@Odin this is a good question. Although as @pmario points out the use of fields is often chosen by the plugin developer and more generally any designer or even end users who create a field. We should encourage the documentation of field’s used especially when a solution is published or shared.
Not withstanding the above, you may be surprised to learn that there are heaps of ways to extract information about fields, their use and their scope. This continues one of tiddlywikis key features of self documentation where almost all plugins, macros and templates are user readable. I think we could make available more tools to help with field management.
What do I mean by scope? Whilst you or anyone else can define a field to have a somewhat global meaning ,for example I often use the object-type field and the view templating process may make use of it, many fields gain their meaning from their context. In fact with object-type what needs to be unique is the fieldname/value pair which makes it even less likely to clash with other solutions using the object-type field. If a designer identifies there is a possibility of a clash they can just use additional field naming standards such as a prefix eg; PSaT-object-types where PSaT is my “brand”.

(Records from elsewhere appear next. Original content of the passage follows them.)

(** * The asynchronous [loop] of libprocess (process/loop.hpp)

    A shallow embedding of [process::loop], its driver [internal::run] and
    the anonymous-process helper, over an explicit store of futures and the
    inbox of the process that hosts the loop.  Execution on [pid] is
    serialised: one closure taken from the inbox runs to completion before
    the next one starts.  Everything outside [pid] (the caller that holds
    the returned future, the producers of the futures that [iterate] and
    [body] hand out) acts between two such executions.

    A producer that settles a future while a closure of [pid] is running
    is not lost to this view: a closure reads the state of a future once
    after it last wrote to it, and [onAny] fires at once on a future that
    is settled already, so such a run ends as the one where the producer
    acts right after the closure.

    The two callables are functions of a state [U] of their own: they
    neither touch the loop nor the future it returns.  Every call hands
    out a new cell of the store; a callable that hands out one future
    twice can do so only once that future is ready, when a second cell
    with the same value behaves alike. *)

From Stdlib Require Strings.String.
From stdpp Require Import base list.

Local Open Scope nat_scope.

(** ** Futures *)

(** [Future<T>::State] *)
Inductive State (A : Type) : Type :=
| PENDING
| READY (a : A)
| FAILED (message : String.string)
| DISCARDED.
Arguments PENDING {A}.
Arguments READY {A} a.
Arguments FAILED {A} message.
Arguments DISCARDED {A}.

(** Modelled from the spec: process/pid.hpp and process/defer.hpp are not
    among the sources.  The execution contexts: [Pid] is the [pid] handed
    to [loop]; [Executor] is the context that the [defer] without a pid
    binds to in the helper, the one the helper was called from, which is
    not the process the helper has just spawned. *)
Inductive UPID : Type := Pid | Executor.

(** The closures this file hands to [dispatch] and [defer], named after
    where they are written in loop.hpp. *)
Inductive Closure : Type :=
| Bootstrap       (* loop.hpp:204-210 *)
| ConditionWake   (* loop.hpp:155-171 *)
| FutureWake      (* loop.hpp:177-185 *)
| RootDiscard     (* loop.hpp:218-226 *)
| Cleanup.        (* loop.hpp:104-111 *)

(** Modelled from the spec: [defer(pid, f)] is a callable that posts [f]
    to [pid] when invoked. *)
Definition Deferred : Type := UPID * Closure.

(** Modelled from the spec: process/future.hpp is not among the sources.
    The shared cell behind a [Future<A>]: its state, the recorded discard
    request ([hasDiscard]), and the callbacks subscribed with [onDiscard]
    and [onAny].  [reaction] stands for what the producer of the future
    has arranged to do when a discard is requested: [PENDING] ignores the
    request, any other state settles the future to it on the spot. *)
Record Data (A : Type) : Type := mkData {
  state : State A;
  discard : bool;
  onDiscardCallbacks : list Deferred;
  onAnyCallbacks : list Deferred;
  reaction : State A
}.
Arguments mkData {A}.
Arguments state {A}.
Arguments discard {A}.
Arguments onDiscardCallbacks {A}.
Arguments onAnyCallbacks {A}.
Arguments reaction {A}.

(** A default-constructed [Future<A>()]: pending, and no promise for it
    exists anywhere. *)
Definition Future_default {A : Type} : Data A := mkData PENDING false [] [] PENDING.

Definition isPending {A} (d : Data A) : bool :=
  match state d with PENDING => true | _ => false end.
Definition isReady {A} (d : Data A) : bool :=
  match state d with READY _ => true | _ => false end.
Definition isFailed {A} (d : Data A) : bool :=
  match state d with FAILED _ => true | _ => false end.
Definition isDiscarded {A} (d : Data A) : bool :=
  match state d with DISCARDED => true | _ => false end.
Definition hasDiscard {A} (d : Data A) : bool := discard d.

(** Modelled from the spec: [Promise::set], [fail] and [discard] share this
    transition.  A pending future moves to [s], its callbacks are handed
    back to be run and dropped from the cell; a settled future is left as
    it is. *)
Definition settle {A} (s : State A) (d : Data A) : Data A * list Deferred :=
  match state d with
  | PENDING => (mkData s (discard d) [] [] (reaction d), onAnyCallbacks d)
  | _ => (d, [])
  end.

(** Modelled from the spec: [Future::discard()].  The request is recorded on
    a pending future only, and once; the [onDiscard] callbacks run, and so
    does the producer's own reaction. *)
Definition request_discard {A} (d : Data A) : Data A * list Deferred :=
  if negb (discard d) && isPending d then
    let d1 := mkData (state d) true [] (onAnyCallbacks d) (reaction d) in
    match reaction d with
    | PENDING => (d1, onDiscardCallbacks d)
    | s => let (d2, cbs) := settle s d1 in (d2, onDiscardCallbacks d ++ cbs)
    end
  else (d, []).

(** Modelled from the spec: [Future::onAny(f)].  On a pending future [f]
    is kept for the transition to a terminal state and fires once; on a
    future that is settled already [f] is invoked at once (a future that
    [iterate] hands out failed still fails the loop). *)
Definition subscribe_onAny {A} (f : Deferred) (d : Data A) : Data A * list Deferred :=
  match state d with
  | PENDING =>
      (mkData (state d) (discard d) (onDiscardCallbacks d)
              (onAnyCallbacks d ++ [f]) (reaction d), [])
  | _ => (d, [f])
  end.

(** Modelled from the spec: [Future::onDiscard(f)].  When a discard is
    already recorded [f] is invoked at once; on a pending future it is
    kept; on a settled one it is dropped. *)
Definition subscribe_onDiscard {A} (f : Deferred) (d : Data A) : Data A * list Deferred :=
  if discard d then (d, [f])
  else match state d with
       | PENDING =>
           (mkData (state d) (discard d) (onDiscardCallbacks d ++ [f])
                   (onAnyCallbacks d) (reaction d), [])
       | _ => (d, [])
       end.

(** What a call of [iterate] or [body] hands back: the state the new future
    is in when the driver first looks at it, and the producer's reaction to
    a discard request. *)
Record Returned (A : Type) : Type := mkReturned {
  returned : State A;
  honors : State A
}.
Arguments mkReturned {A}.
Arguments returned {A}.
Arguments honors {A}.

Definition Future_of {A} (r : Returned A) : Data A :=
  mkData (returned r) false [] [] (honors r).

(** The lifetime of the process that the helper spawns. *)
Inductive Lifecycle : Type :=
| Supplied    (* [pid] belongs to the caller of [loop(pid, ...)] *)
| Spawned     (* [spawn(process)] done, [onAny] not yet attached *)
| Attached    (* the helper has returned *)
| Deleted.    (* [delete process] done *)

Section LoopModel.

(** [U] is whatever the two callables close over; [T] is the value type
    of [iterate]. *)
Context {U T : Type}.
Variable iterate : U -> U * Returned T.
Variable body : T -> U -> U * Returned bool.

(** What the driver did, oldest first.  Ghost state: nothing reads it. *)
Inductive Event : Type :=
| EvIterate                   (* [loop->iterate()] *)
| EvBody (v : T)              (* [loop->body(v)] *)
| EvRun                       (* entry into [internal::run] *)
| EvOnAny                     (* an [onAny] subscription *)
| EvSet                       (* [promise.set(Nothing())] *)
| EvFail (r : String.string)  (* [promise.fail(r)] *)
| EvDiscard.                  (* [promise.discard()] *)

(** [internal::Loop]: [pid], [iterate] and [body] never change and are the
    section's; [future] and [condition] are references into the store. *)
Record Loop : Type := mkLoop {
  promise : Data unit;
  future : nat;
  condition : nat
}.

Record World : Type := mkWorld {
  user : U;
  futures : list (Data T);        (* every [Future<T>], by address *)
  conditions : list (Data bool);  (* every [Future<bool>], by address *)
  loop_state : Loop;
  mailbox : list Closure;         (* inbox of [Pid], oldest first *)
  executor : list Closure;        (* inbox of [Executor] *)
  process : Lifecycle;
  history : list Event
}.

Definition set_user (u : U) (w : World) : World :=
  mkWorld u (futures w) (conditions w) (loop_state w) (mailbox w)
          (executor w) (process w) (history w).
Definition set_futures (fs : list (Data T)) (w : World) : World :=
  mkWorld (user w) fs (conditions w) (loop_state w) (mailbox w)
          (executor w) (process w) (history w).
Definition set_conditions (cs : list (Data bool)) (w : World) : World :=
  mkWorld (user w) (futures w) cs (loop_state w) (mailbox w)
          (executor w) (process w) (history w).
Definition set_loop (l : Loop) (w : World) : World :=
  mkWorld (user w) (futures w) (conditions w) l (mailbox w)
          (executor w) (process w) (history w).
Definition set_mailbox (m : list Closure) (w : World) : World :=
  mkWorld (user w) (futures w) (conditions w) (loop_state w) m
          (executor w) (process w) (history w).
Definition set_executor (m : list Closure) (w : World) : World :=
  mkWorld (user w) (futures w) (conditions w) (loop_state w) (mailbox w)
          m (process w) (history w).
Definition set_process (p : Lifecycle) (w : World) : World :=
  mkWorld (user w) (futures w) (conditions w) (loop_state w) (mailbox w)
          (executor w) p (history w).
Definition log (e : Event) (w : World) : World :=
  mkWorld (user w) (futures w) (conditions w) (loop_state w) (mailbox w)
          (executor w) (process w) (history w ++ [e]).

Definition set_promise (d : Data unit) (w : World) : World :=
  set_loop (mkLoop d (future (loop_state w)) (condition (loop_state w))) w.
Definition set_future (i : nat) (w : World) : World :=
  set_loop (mkLoop (promise (loop_state w)) i (condition (loop_state w))) w.
Definition set_condition (i : nat) (w : World) : World :=
  set_loop (mkLoop (promise (loop_state w)) (future (loop_state w)) i) w.

(** Modelled from the spec: [dispatch(pid, f)] enqueues [f] on [pid],
    first in, first out. *)
Definition dispatch (pid : UPID) (f : Closure) (w : World) : World :=
  match pid with
  | Pid => set_mailbox (mailbox w ++ [f]) w
  | Executor => set_executor (executor w ++ [f]) w
  end.

(** The closures that invoking [fs] posts to [pid], in order. *)
Definition posted (pid : UPID) (fs : list Deferred) : list Closure :=
  match pid with
  | Pid => flat_map (fun f => match fst f with Pid => [snd f] | Executor => [] end) fs
  | Executor =>
      flat_map (fun f => match fst f with Pid => [] | Executor => [snd f] end) fs
  end.

(** Invoking deferred callbacks, in order. *)
Definition invoke (fs : list Deferred) (w : World) : World :=
  foldl (fun w f => dispatch (fst f) (snd f) w) w fs.

(** ** The slots of the loop *)

(** The cells [loop->future] and [loop->condition] refer to. *)
Definition the_future (w : World) : Data T :=
  default Future_default (futures w !! future (loop_state w)).
Definition the_condition (w : World) : Data bool :=
  default Future_default (conditions w !! condition (loop_state w)).

Definition update_future (r : Data T * list Deferred) (w : World) : World :=
  invoke (snd r) (set_futures (<[future (loop_state w) := fst r]> (futures w)) w).
Definition update_condition (r : Data bool * list Deferred) (w : World) : World :=
  invoke (snd r)
         (set_conditions (<[condition (loop_state w) := fst r]> (conditions w)) w).
Definition update_promise (r : Data unit * list Deferred) (w : World) : World :=
  invoke (snd r) (set_promise (fst r) w).

(** [loop->future = loop->iterate();] *)
Definition assign_future (w : World) : World :=
  let (u, r) := iterate (user w) in
  log EvIterate
      (set_future (length (futures w))
                  (set_futures (futures w ++ [Future_of r]) (set_user u w))).

(** [loop->condition = loop->body(v);] *)
Definition assign_condition (v : T) (w : World) : World :=
  let (u, r) := body v (user w) in
  log (EvBody v)
      (set_condition (length (conditions w))
                     (set_conditions (conditions w ++ [Future_of r]) (set_user u w))).

(** [loop->future.discard();] and [loop->condition.discard();] *)
Definition future_discard (w : World) : World :=
  update_future (request_discard (the_future w)) w.
Definition condition_discard (w : World) : World :=
  update_condition (request_discard (the_condition w)) w.

(** [loop->future.onAny(f)] and [loop->condition.onAny(f)] *)
Definition future_onAny (f : Deferred) (w : World) : World :=
  update_future (subscribe_onAny f (the_future w)) (log EvOnAny w).
Definition condition_onAny (f : Deferred) (w : World) : World :=
  update_condition (subscribe_onAny f (the_condition w)) (log EvOnAny w).

(** [loop->promise.set(Nothing())], [.fail(r)], [.discard()] *)
Definition promise_set (w : World) : World :=
  update_promise (settle (READY tt) (promise (loop_state w))) (log EvSet w).
Definition promise_fail (r : String.string) (w : World) : World :=
  update_promise (settle (FAILED r) (promise (loop_state w))) (log (EvFail r) w).
Definition promise_discard (w : World) : World :=
  update_promise (settle DISCARDED (promise (loop_state w))) (log EvDiscard w).

(** ** [internal::run] (loop.hpp:134-186)

    [fuel] bounds the number of turns of the [while]; [None] says that the
    bound was reached before [run] returned. *)
Fixpoint run_while (fuel : nat) (w : World) : option World :=
  match state (the_future w) with
  | READY v =>                        (* while (loop->future.isReady()) *)
      match fuel with
      | O => None
      | S fuel' =>
          let w := assign_condition v w in
          let w := if hasDiscard (promise (loop_state w))
                   then condition_discard w else w in
          match state (the_condition w) with
          | READY true =>
              let w := assign_future w in
              let w := if hasDiscard (promise (loop_state w))
                       then future_discard w else w in
              run_while fuel' w       (* continue *)
          | READY false =>
              Some (promise_set w)    (* return *)
          | _ =>
              Some (condition_onAny (Pid, ConditionWake) w)   (* return *)
          end
      end
  | _ => Some (future_onAny (Pid, FutureWake) w)
  end.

For non-global types of fields in many ways you can reuse the fieldname as needed because how that field is handled depends on the context, or even an individual tiddler. By using the object-type I set a context for a tiddler so when I write something to handle, let us say, the “tooltip” field and use it as a tooltip, I do so only for items with an object-type field, or an object-type=note thus tooltip is still available for reuse elsewhere. By its very name tooltip implies a tooltip as it relates to the tiddler it is encode in, so it retains a very local scope and can be reused without clashing, and the tooltip field used in one solution may do the same thing in another solution without modification.

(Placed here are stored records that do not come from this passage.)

Lemma backfill_generic (df : Frame) :
  f_columns df = generic_columns ->
  Forall tx_ok (f_rows (backfill_columns df)).
Proof.
  intros C. unfold backfill_columns.
  assert (B1 : has_column df "balance" = true)
    by (unfold has_column; rewrite C; reflexivity).
  assert (B2 : has_column df "branch" = false)
    by (unfold has_column; rewrite C; reflexivity).
  rewrite B1, B2.
  match goal with
  | |- context [has_column (set_field df ?c ?f) "tx_type"] =>
    assert (B3 : has_column (set_field df c f) "tx_type" = false)
      by (unfold has_column; cbn [f_columns set_field]; rewrite C; reflexivity);
    rewrite B3
  end.
  cbn [f_rows set_field]. apply Forall_forall. intros r I.
  apply in_map_iff in I. destruct I as (r1 & <- & I).
  apply in_map_iff in I. destruct I as (r0 & <- & _).
  unfold tx_ok. simpl. apply tx_type_of_ok.
Qed.

(** The detector of the first bank on a statement of two rows: a
    withdrawal of 500,000 and a deposit of 3,000,000. *)
Lemma woori_statement_rows :
  option_map
    (fun df => map (fun r => (r_date r, r_amount r, r_tx_type r, r_balance r))
                   (f_rows df))
    (match @parse_woori_excel reference_runtime woori_statement with
     | Returned found => found
     | Raised _ => None
     end)
  = Some [(on_day 2024 1 5, float_of_Z (-500000), Some OUT,
           Some (float_of_Z 1500000));
          (on_day 2024 1 6, float_of_Z 3000000, Some IN,
           Some (float_of_Z 4500000))].
Proof. vm_compute. reflexivity. Qed.

(** C2.  Whichever way a uniform record is produced, by the detector of
    the first bank, by that of the second, or by [unify_columns] followed
    by the backfill of the upload handler, its [tx_type] is IN exactly when
    its amount is above zero, and an amount below zero has [tx_type] OUT. *)
Theorem tx_type_matches_sign `{PyRuntime} (raw : RawTable) (df : Frame) :
  parse_woori_excel raw = Returned (Some df)
  \/ parse_kb_excel raw = Returned (Some df)
  \/ uniform_records raw = Returned df ->
  Forall tx_ok (f_rows df).
Proof.
  intros [W | [K | U]].
  - apply (@parse_woori_shape _ raw df W).
  - apply (@parse_kb_shape _ raw df K).
  - unfold uniform_records in U. bind_inv U. injection U as <-.
    unfold unify_columns in E. bind_inv E.
    destruct a0 as [frame|].
    + injection E as <-.
      destruct (@parse_woori_shape _ raw frame E0) as (C & Ok & _).
      apply backfill_keeps; [|exact Ok].
      unfold has_column. rewrite C. reflexivity.
    + bind_inv E. destruct a0 as [frame|].
      * injection E as <-.
        destruct (@parse_kb_shape _ raw frame E1) as (C & Ok & _).
        apply backfill_keeps; [|exact Ok].
        unfold has_column. rewrite C. reflexivity.
      * apply backfill_generic. eapply unify_generic_columns. exact E.
Qed.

In the worst case scenario of a serious clash of fieldnames, which is quite unlikely, typically a small modification and a conversion button (eg; create and copy field content to a new field) can set things right.
All of the above shows how “Tracking fields” is not such a big issue as one may first think but it also illustrates how difficult it would be to infer the meaning of given fieldnames when they can be used in so many ways and contexts. No one record of a fields use may be enough since it may have many.
So in response I think your original request may be satisfied by;
- Encouraging designers to self document their field use
- Providing the tools to search; research and reverse engineer to find the use(s) of a given field
- minimise the use of standard fields for other purposes, but re-use them for their original purpose.
- learn to use scoping to contextualise the meaning of a given fieldname and minimise global fields.
- understand the intention of common fields and reuse them freely for the same purpose eg description, caption
- Don’t forcefully try and reuse core existing field for another purpose eg created date as a journal date.